When I was 13 years old, that uneasiness stroke again. That time my cousin, who was three years older than me, and whom I really admired, died in an accident.
When I was 15, that uneasiness grew in me again. That time my mother had a terrible accident. Although she didn’t die and somehow wasn’t injured that severely, it still was a terrible one. I went limp after I saw the condition of the car that my mom was in. It was crushed almost as if it was a mere sheet of paper.
And that was when I realized. It was a superpower that was granted to me by God.
You can easily see that my life is full of tragedies. So, maybe, God wanted me to know beforehand that another tragedy was about to happen, so I can prepare in advance.
I am now 18 years old. And that feeling has now started gnawing at me again. It has been about five days since I had started having that same feeling of restlessness and uneasiness.
And here I am, in the cold hospital room, standing in the door, watching her lay in bed.
Damn it. Again?
“Sam.” She called my name.
I forced my leg to move. The small distance between the door and the bed felt like miles to me.
I dropped to my knees and tightly clasped her hand in mine. Those warm hands that used to caress me were cold as ice now. I didn’t realize that tears were dropping on my hands.
“I am sorry.”
Why does this keep happening to me? Why does everyone leave me behind? Isn’t once more than enough? How many times is this going to happen again? I don’t want this. I don’t want this.
“Don’t leave me, mom.”
“Ah, before I left, I at least wanted to see my son fulfilling his dream. But I guess that’s not going to pass.” She said while gently caressing my cheeks with her hands.
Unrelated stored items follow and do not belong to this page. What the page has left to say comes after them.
(** The loop of a stop. *)
Lemma stop_packets error l : forall s,
  let s' := fold_left (fun s skb => stop_packet be error skb s) l s in
  s'.(st_logical) = MkLogicalState s.(st_logical).(lg_queue) s.(st_logical).(lg_stopping) s.(st_logical).(lg_work) s.(st_logical).(lg_sent)
                      (s.(st_logical).(lg_completed) + packet_bytes l) (s.(st_logical).(lg_dropped) + zlen l).
Proof.
  induction l as [|skb l IH]; intros s; cbv zeta; cbn [fold_left].
  - unfold packet_bytes, zlen. cbn. rewrite !Z.add_0_r. now destruct (st_logical s).
  - rewrite IH, stop_packet_logical, packet_bytes_cons.
    cbn [drop_packet completed_packet lg_queue lg_stopping lg_work lg_sent lg_completed lg_dropped]. unfold zlen. cbn [length]. f_equal; lia.
Qed.

(** The view of the machine in which a step is checked. *)
Ltac step_view :=
  constructor; cbn [lm_station lm_passed lm_owed lm_hand lm_stop at_logical with_logical st_logical set_lg_queue set_lg_work set_lg_stopping
    melodi_logical_start drop_packet completed_packet sent_packet xmit_account with_node hand_list
    lg_queue lg_sent lg_completed].
Ltac step_bytes :=
  cbn [hand_list] in *; change (packet_bytes []) with 0 in *; rewrite ?packet_bytes_app, ?packet_bytes_cons in *; change (packet_bytes []) with 0 in *; lia.

(** A permutation of the packets keeps them good; a part of them is good. *)
Lemma packets_sub l l' : Forall packet_ok l -> l' ⊆ l -> Forall packet_ok l'.
Proof. intros H Hs. rewrite list.Forall_forall in *. auto. Qed.

Ltac parts := intros ?; cbn [hand_list]; rewrite ?elem_of_app, ?elem_of_cons, ?elem_of_nil; tauto.

Lemma logical_step_inv m m' : logical_step m m' -> logical_inv m -> logical_inv m'.
Proof.
  intros H [H1 H2 H3]. destruct H as [s p owed hand stop skb Hc|s p owed hand stop skb Hc|s p p' owed hand stop skb l Hq|s p p' owed hand stop skb l Hq
    |s p owed owed' hand stop skb|s p owed stop skb queue Hq|s p owed stop skb dropped|s p owed stop Hq|s p owed hand stop|s p owed hand stop|s p owed stop
    |s p owed hand skb queue Hq|s p owed hand skb error|s p owed hand stop n];
    cbn [lm_station lm_passed lm_owed lm_hand lm_stop] in *; try (step_view; assumption).
  - step_view; try assumption. apply checked_ok in Hc. rewrite !Forall_app in *. intuition.
  - unfold xmit_queue in Hq. destruct (Z.leb_spec MELODI_LOGICAL_QUEUE_LIMIT (zlen s.(st_logical).(lg_queue))); [discriminate|]. injection Hq as <-. step_view.
    + step_bytes.
    + unfold zlen in *. rewrite length_app. cbn. lia.
    + apply (packets_sub _ _ H3). parts.
  - unfold xmit_queue in Hq. destruct (_ <=? _); [|discriminate]. injection Hq as <-. step_view; try assumption.
    apply (packets_sub _ _ H3). parts.
  - step_view; try assumption. step_bytes.
  - rewrite Hq in *. step_view; [step_bytes|unfold zlen in *; cbn in H2; lia|]. apply (packets_sub _ _ H3). parts.
  - destruct dropped; unfold logical_done; step_view; try assumption; try step_bytes; apply (packets_sub _ _ H3); parts.
  - rewrite Hq in *. step_view; [step_bytes|unfold zlen in *; cbn in H2; lia|]. apply (packets_sub _ _ H3). parts.
  - constructor; cbn [lm_station lm_passed lm_owed lm_hand lm_stop hand_list]; rewrite stop_packet_logical;
      cbn [drop_packet completed_packet lg_queue lg_sent lg_completed]; try assumption; [step_bytes|]. apply (packets_sub _ _ H3). parts.
Qed.

(** A stop that nobody disturbs is a run of its steps. *)
Lemma stop_packet_queue error skb q s :
  stop_packet be error skb (at_logical (set_lg_queue q) s) = at_logical (set_lg_queue q) (stop_packet be error skb s).
Proof. unfold stop_packet. now destruct (melodi_logical_skb_valid be skb). Qed.

Lemma drain_runs error p owed hand l : forall s,
  rtc logical_step (MkLogicalMachine (at_logical (set_lg_queue l) s) p owed hand None)
    (MkLogicalMachine (fold_left (fun s skb => stop_packet be error skb s) l (at_logical (set_lg_queue []) s)) p owed hand None).
Proof.
  induction l as [|skb l IH]; intros s; [apply rtc_refl|].
  eapply rtc_l; [now apply (ls_stop_take _ p owed hand skb l)|]. eapply rtc_l; [apply (ls_stop_done _ p owed hand skb error)|].
  cbn [fold_left]. change (at_logical (set_lg_queue l) (at_logical (set_lg_queue (skb :: l)) s)) with (at_logical (set_lg_queue l) s).
  rewrite !stop_packet_queue. apply IH.
Qed.

Lemma stop_runs error s p owed :
  rtc logical_step (MkLogicalMachine s p owed None None) (MkLogicalMachine (melodi_logical_stop be error s) p owed None None).
Proof.
  eapply rtc_l; [apply ls_stopping|]. eapply rtc_l; [apply ls_cancel|].
  pose proof (drain_runs error p owed None s.(st_logical).(lg_queue) (at_logical (set_lg_work false) (at_logical (set_lg_stopping true) s))) as H.
  unfold melodi_logical_stop. now destruct s as [n []].
Qed.
End Accounts.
“I will fulfill my dream. Yeah, I will! So, please just wait! Live and see for yourself!”
I cried. If you really want to see your son fulfilling his dream and being happy, then don’t just go away like this. I yelled in my heart.
The bell from the nearby shrine rang. It was now 4 in the morning. The bell signaled the start of another day. But to me, weirdly enough, it somehow sounded like a knell.
Her hands still in my cheeks, with a lovely smile on her face, her body went pale. It was almost as if she was frozen. When what had happened dawned on me, I couldn’t suppress it any longer.
I cried and wailed, my voice echoing through the hospital walls.
I knew crying will not solve anything. It won’t bring back my mom. But still, in that cold hospital room, beside the cold body of my mother, I wept for hours.